At first I thought it was going to be an uphill battle if not "up cliff".

Then McCain picked Palin.

Great move politically. She probably stole some of the female/Hillary vote. Nice. It excited the base who wins elections and they were dead in the water till then. Good. The inexperience in office highlighted Obamas inexperience in many areas. I doubt anyone thinks McCain will run twice so she would be a shoe in for the nomination in 4 years. A conservative, strong female who is not bad looking. She got the buzz going with conservatives. They buy in. We have hope.

McCain jumps up in the polls. The wheels were coming off the Obama train. Gaff after gaff we got stronger. Our base is still soft on McCain but is cranking it into gear with Palin passion. Looking good!

When we talked energy, we were winning. When we talked about the war and the progress made, we were winning. When we talked about the free market, we were winning. When we talked about ending earmarks and waste, we were winning. When we talked of ending corruption and the influence of big money in the political process, we were winning.

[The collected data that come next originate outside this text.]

Section receive.
Context (decode : string → option payload) (encode : payload → option string).
Definition Receive (t : reading) (d : delivery) (cache : EventIDCache) (db : Database) : EventIDCache * Database * answer :=
  if negb (has_store d) then (cache, db, OutboxUnavailable)
  else match decode (raw_body d) with
  | None => (cache, db, InvalidPayload)
  | Some p =>
      let id := event_id (header_id d) p in
      if decide (id = "" ∨ provider d = "") then (cache, db, MissingIdentifiers)
      else if Has (r_has t) id cache then (cache, db, Deduplicated id)
      else match encode p with
      | None => (cache, db, CreateFailed)
      | Some data =>
          let event := NewEventWithDeduplication (r_id t) (r_new t) (event_type p) data None None (Some id) in
          match Store event db with
          | (Err _, db) => (cache, db, AlreadyProcessed)
          | (Ok _, db) => ((CheckAndStore (r_seen t) id cache).1, db, Accepted (r_id t) (event_type p))
          end
      end
  end.

(** The rows recorded for an identifier. *)
Definition recorded (id : string) (db : Database) : Prop := ∃ k e, outbox_events db !! k = Some e ∧ DeduplicationID e = Some id.
Lemma duplicate_recorded e id m : DeduplicationID e = Some id → (∃ k r, m !! k = Some r ∧ DeduplicationID r = Some id) → duplicate e m = true.
Proof.
  intros He (k & r & Hk & Hr). unfold duplicate. rewrite He. apply orb_true_intro. right. apply any_true. exists (k, r).
  split; [by apply elem_of_map_to_list|]. cbn. by apply bool_decide_eq_true_2.
Qed.
Lemma Store_keeps e db r db' id : Store e db = (r, db') → recorded id db → recorded id db'.
Proof.
  unfold Store, call. intros Hs (k & x & Hk & Hx).
  assert (∀ fs d, (if duplicate e (outbox_events d) then (Err (DatabaseError "failed to store outbox event"), set_faults fs d)
             else (Ok tt, set_events (<[Outbox.ID e := scanEvent e]> (outbox_events d)) (set_faults fs d))) = (r, db') →
             outbox_events d !! k = Some x → recorded id db') as Hq.
  { intros fs d. destruct (duplicate e (outbox_events d)) eqn:Ed; intros [= <- <-] Hd; [by exists k, x|]. exists k, x. split; [|done]. cbn.
    rewrite lookup_insert_ne; [done|]. intros <-. unfold duplicate in Ed. rewrite Hd in Ed. rewrite bool_decide_true in Ed by eauto. done. }
  destruct (faults db) as [|[|] fs] eqn:Ef.
  - destruct (duplicate e (outbox_events db)) eqn:Ed; [injection Hs as <- <-; by exists k, x|]. apply (Hq [] db); [|done]. rewrite Ed.
    destruct db. cbn in *. subst. done.
  - injection Hs as <- <-. by exists k, x.
  - by apply (Hq fs db).
Qed.
Lemma Store_recorded e db id db' : DeduplicationID e = Some id → Store e db = (Ok tt, db') → recorded id db' ∧ ¬ recorded id db.
Proof.
  intros He. unfold Store, call.
  assert (∀ d d', (if duplicate e (outbox_events d) then (Err (DatabaseError "failed to store outbox event"), d)
             else (Ok tt, set_events (<[Outbox.ID e := scanEvent e]> (outbox_events d)) d)) = (Ok tt, d') → outbox_events d = outbox_events db →
             recorded id d' ∧ ¬ recorded id db) as Hq.
  { intros d d'. destruct (duplicate e (outbox_events d)) eqn:Ed; [done|]. intros [= <-] Hd. split.
    - exists (Outbox.ID e), (scanEvent e). cbn. by rewrite lookup_insert_eq.
    - intros Hr. rewrite Hd in Ed. rewrite (duplicate_recorded e id) in Ed; done. }
  destruct (faults db) as [|[|] fs] eqn:Ef; [|done|]; intros Hs; eapply Hq; eauto.
Qed.

Fixpoint receive_all (l : list (reading * delivery)) (cache : EventIDCache) (db : Database) : Database * list (string * answer) :=
  match l with
  | [] => (db, [])
  | (t, d) :: l =>
      let '(cache, db, a) := Receive t d cache db in
      let '(db', rest) := receive_all l cache db in
      (db', (match decode (raw_body d) with Some p => event_id (header_id d) p | None => "" end, a) :: rest)
  end.
Definition accepted (id : string) (x : string * answer) : bool :=
  bool_decide (x.1 = id) && match x.2 with Accepted _ _ => true | _ => false end.
Definition accepts (id : string) (l : list (string * answer)) : nat := length (List.filter (accepted id) l).

Lemma accepts_cons id x a l :
  accepts id ((x, a) :: l) = ((match a with Accepted _ _ => if decide (x = id) then 1 else 0 | _ => 0 end) + accepts id l)%nat.
Proof.
  unfold accepts. cbn. unfold accepted at 1. cbn. destruct a; rewrite ?andb_false_r; try done. rewrite andb_true_r.
  case_decide; [by rewrite bool_decide_true|by rewrite bool_decide_false].
Qed.

Lemma Receive_keeps t d cache db cache' db' a id : Receive t d cache db = (cache', db', a) → recorded id db → recorded id db'.
Proof.
  unfold Receive. destruct (negb _); [by intros [= <- <- <-]|]. destruct (decode _) as [p|]; [|by intros [= <- <- <-]].
  case_decide; [by intros [= <- <- <-]|]. destruct (Has _ _ _); [by intros [= <- <- <-]|]. destruct (encode p) as [data|]; [|by intros [= <- <- <-]].
  destruct (Store _ db) as [[[]|e] db1] eqn:Es; intros [= <- <- <-]; by eapply Store_keeps.
Qed.
Lemma Receive_accepts t d cache db cache' db' i ty :
  Receive t d cache db = (cache', db', Accepted i ty) →
  ∃ p, decode (raw_body d) = Some p ∧ recorded (event_id (header_id d) p) db' ∧ ¬ recorded (event_id (header_id d) p) db.
Proof.
  unfold Receive. destruct (negb _); [done|]. destruct (decode _) as [p|]; [|done]. case_decide; [done|]. destruct (Has _ _ _); [done|].
  destruct (encode p) as [data|]; [|done]. destruct (Store _ db) as [[[]|e] db1] eqn:Es; [|done]. intros [= <- <- <- <-]. exists p. split; [done|].
  by eapply Store_recorded in Es.
Qed.

(** C8: over any deliveries, repeated or not, with any failures of the database
    and whatever the cache has forgotten, an event is accepted at most once,
    and what was accepted is in the outbox. *)
Theorem webhook_accepted_once l cache db db' answers id :
  receive_all l cache db = (db', answers) →
  (accepts id answers ≤ 1)%nat ∧ (accepts id answers = 1%nat → ¬ recorded id db ∧ recorded id db').
Proof.
  revert cache db db' answers. induction l as [|[t d] l IH]; intros cache db db' answers; cbn; [intros [= <- <-]; cbn; split; [lia|done]|].
  destruct (Receive t d cache db) as [[cache1 db1] a] eqn:Er. destruct (receive_all l cache1 db1) as [db2 rest] eqn:El. intros [= <- <-].
  destruct (IH _ _ _ _ El) as [Hle Hin].
  assert (∀ l c x y z, receive_all l c x = (y, z) → recorded id x → recorded id y ∧ accepts id z = 0%nat) as Hkeep.
  { clear. induction l as [|[t d] l IH]; intros c x y z; cbn; [by intros [= <- <-]|].
    destruct (Receive t d c x) as [[c1 x1] a] eqn:Er. destruct (receive_all l c1 x1) as [y1 z1] eqn:El. intros [= <- <-] Hx.
    destruct (IH _ _ _ _ El) as [Hy Hz]; [by eapply Receive_keeps|]. split; [done|]. rewrite accepts_cons, Hz.
    destruct a as [| | | | | |i ty]; try done. apply Receive_accepts in Er as (p & -> & _ & Hn). rewrite decide_False; [done|]. intros <-. done. }
  rewrite accepts_cons. destruct a as [| | | | | |i ty]; cbn;
    try (split; [done|]; intros Hone; destruct (Hin Hone) as [Hn Hr]; split; [|done]; intros Hx; apply Hn; by eapply Receive_keeps).
  destruct (Receive_accepts _ _ _ _ _ _ _ _ Er) as (p & Hp & Hr1 & Hn1). rewrite Hp. case_decide as Hid; cbn.
  - subst id. destruct (Hkeep _ _ _ _ _ El Hr1) as [Hr2 Hz]. rewrite Hz. split; [lia|]. done.
  - split; [done|]. intros Hone. destruct (Hin Hone) as [Hn Hr]. split; [|done]. intros Hx. apply Hn. by eapply Receive_keeps.
Qed.

(** A database that fails is reported as an event that was processed: the
    provider is told 200, nothing is recorded, and it will not deliver the
    event again. *)
Theorem failed_store_acknowledged t d cache db p data fs :
  has_store d = true → decode (raw_body d) = Some p → event_id (header_id d) p ≠ "" → provider d ≠ "" →
  Has (r_has t) (event_id (header_id d) p) cache = false → encode p = Some data → faults db = true :: fs →
  ∃ db', Receive t d cache db = (cache, db', AlreadyProcessed) ∧ outbox_events db' = outbox_events db ∧ http_status AlreadyProcessed = 200.
Proof.
  intros Hs Hp Hid Hpr Hh He Hf. unfold Receive. rewrite Hs, Hp. cbn. rewrite decide_False by (intros [?|?]; done). rewrite Hh, He.
  unfold Store, call. rewrite Hf. eauto.
Qed.
End receive.

Definition any_decode (s : string) : option payload := if decide (s = "bad") then None else Some {["id" := Some s; "type" := Some "invoice.paid"]}.
Definition any_encode (p : payload) : option string := Some "{}".
Definition hook (s : string) : delivery := {| has_store := true; provider := "stripe"; raw_body := s; header_id := "" |}.
Definition at_ (n : Z) : reading := {| r_has := n; r_new := n; r_id := n; r_seen := {| t_clean := n; t_check := n; t_store := n |} |}.
Definition failing : Database := {| outbox_events := ∅; outbox_publisher_progress := ∅; faults := [true] |}.
(** The first attempt meets a failure, the second succeeds, the third is long
    after the cache has forgotten it. *)
Lemma webhook_accepted_once_witness :
  ∃ db answers, receive_all any_decode any_encode [(at_ 1, hook "evt_1"); (at_ 2, hook "evt_1"); (at_ (10 * Time.Hour), hook "evt_1")]
      (NewEventIDCache (5 * Time.Minute)) failing = (db, answers) ∧
    answers.*2 = [AlreadyProcessed; Accepted 2 "invoice.paid"; AlreadyProcessed] ∧
    (accepts "evt_1" answers ≤ 1)%nat ∧ (accepts "evt_1" answers = 1%nat → ¬ recorded "evt_1" failing ∧ recorded "evt_1" db).
Proof.
  destruct (receive_all any_decode any_encode [(at_ 1, hook "evt_1"); (at_ 2, hook "evt_1"); (at_ (10 * Time.Hour), hook "evt_1")]
      (NewEventIDCache (5 * Time.Minute)) failing) as [db answers] eqn:E.
  exists db, answers. split; [done|]. split; [by (vm_compute in E; injection E as <- <-)|]. exact (webhook_accepted_once any_decode any_encode _ _ _ _ _ "evt_1" E).
Defined.
End Webhooks.

(** ** Feature flags *)
Module Flags.
Import FeatureFlags.
Definition sensitiveKeys : list string := ["token"; "password"; "key"; "auth"; "cvv"; "card"].
Definition boolToString (b : bool) : string := if b then "true" else "false".
(** A request is the flag and the reason; [None] is a body without either.
    The answer carries the flag and the audit entry. *)
Inductive toggle_answer := BadBody | NoFlag | Conflict | Toggled (f : option Flag) (before after reason : string).
Definition ToggleFeatureFlag (version now : Z) (req : option (string * string)) (m : Manager) : Manager * toggle_answer :=
  match req with
  | None => (m, BadBody)
  | Some (name, reason) =>
      match GetFlag m name with
      | None => (m, NoFlag)
      | Some flag =>
          let '(m', ok) := SetFlagWithVersion now name (negb (Enabled flag)) (Description flag) version m in
          if negb ok then (m, Conflict)
          else
            let sensitive := existsb (λ k, Contains (ToLower name) k) sensitiveKeys in
            (m', Toggled (GetFlag m' name) (if sensitive then "[REDACTED]" else boolToString (Enabled flag))
                   (if sensitive then "[REDACTED]" else boolToString (negb (Enabled flag))) reason)
      end
  end.

(** A toggle flips the one flag and nothing else, and twice is as before but
    for the version and the time. *)
Theorem toggle_twice v1 n1 v2 n2 name reason m m1 m2 a1 a2 :
  ToggleFeatureFlag v1 n1 (Some (name, reason)) m = (m1, a1) → ToggleFeatureFlag v2 n2 (Some (name, reason)) m1 = (m2, a2) →
  (∃ f b a, a1 = Toggled f b a reason) → v1 < v2 →
  ∃ f f2, GetFlag m name = Some f ∧ GetFlag m2 name = Some f2 ∧ Enabled f2 = Enabled f ∧ Description f2 = Description f ∧ Name f2 = Name f ∧
    (∀ other, other ≠ name → GetFlag m2 other = GetFlag m other).
Proof.
  unfold ToggleFeatureFlag. destruct (GetFlag m name) as [f|] eqn:Ef; [|intros [= <- <-] _ (? & ? & ? & ?); done].
  unfold SetFlagWithVersion, GetFlag in *. rewrite Ef. destruct (v1 <=? Version f) eqn:Ev; cbn; [intros [= <- <-] _ (? & ? & ? & ?); done|].
  intros [= <- <-]. cbn. rewrite lookup_insert_eq. cbn. intros H2 _ Hv. exists f.
  rewrite (proj2 (Z.leb_gt v2 v1)) in H2 by lia. cbn in H2. injection H2 as <- _.
  eexists. split; [done|]. cbn. rewrite lookup_insert_eq. split; [done|]. cbn. split_and!.
  - by rewrite negb_involutive.
  - by destruct (decide (Description f = "")) as [->|]; repeat case_decide.
  - done.
  - intros other Ho. by rewrite !lookup_insert_ne.
Qed.
End Flags.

Then the financial crunch hit.

I have always felt the economy is cyclical. Although I think the economy will always be positive for America (in the long run) because of its resources, it will still have dips, slowdowns and adjustments (in the short run). The last eight years I have been waiting for the housing and credit bubble to pop or at least spring a leak. I knew there would be a problem due to some social engineering in the housing market. I thought it would happen at the beginning of Bush's first term but the fed made some moves to keep America up and rolling after 9/11 and oversight in the stock market was being pushed under the rug. America grew and grew. At some point I knew it would stall.

Now it has.

You can say what you want about the bail out. We didn't need it or we did. Either way the conservative base does not like it at all. The moderate/slightly conservatives don't care or some may even be for it but McCain already had all the moderate/slightly conservative voters he was going to get. That is what he built his career on.

What did McCain do? He did what he always does. He jumps head first to the media by taking bold steps against the beliefs of his party's base and he takes Palin with him. He champions the moderate position. He not only supports the bail out of private business but he leads the charge for it. He turns the bailout into his issue by taking time out of his campaign to work it. He makes it his own. It is his baby. $700 billion turns into $800 billion plus with earmarks and he is still with it. Politically McCain took the same position as his opponent on the issue but Obamas base is in favor of more government involvement and Obama did not make the bailout a big issue so he will lose nothing.

What does McCain gain? Nothing.

What happens to McCain's mo'? Gone.

Talking points on free market? Gone.

Talking points on earmarks? Gone.

Talking points on big business influence? Gone.

The base? Cut in half.

Polling lead? Gone.

Over time, people may soften and see his reasoning as well thought out but time is not an option in elections. The issue needs to change in a big way and soon. The base is ambivalent to him again. What he got when he picked Palin is gone. McCain hates talking social conservative issues but the economy is lost to him for a while anyway and "Change" is already taken. Is it over? Not yet but the fat lady is definitely warming up her voice.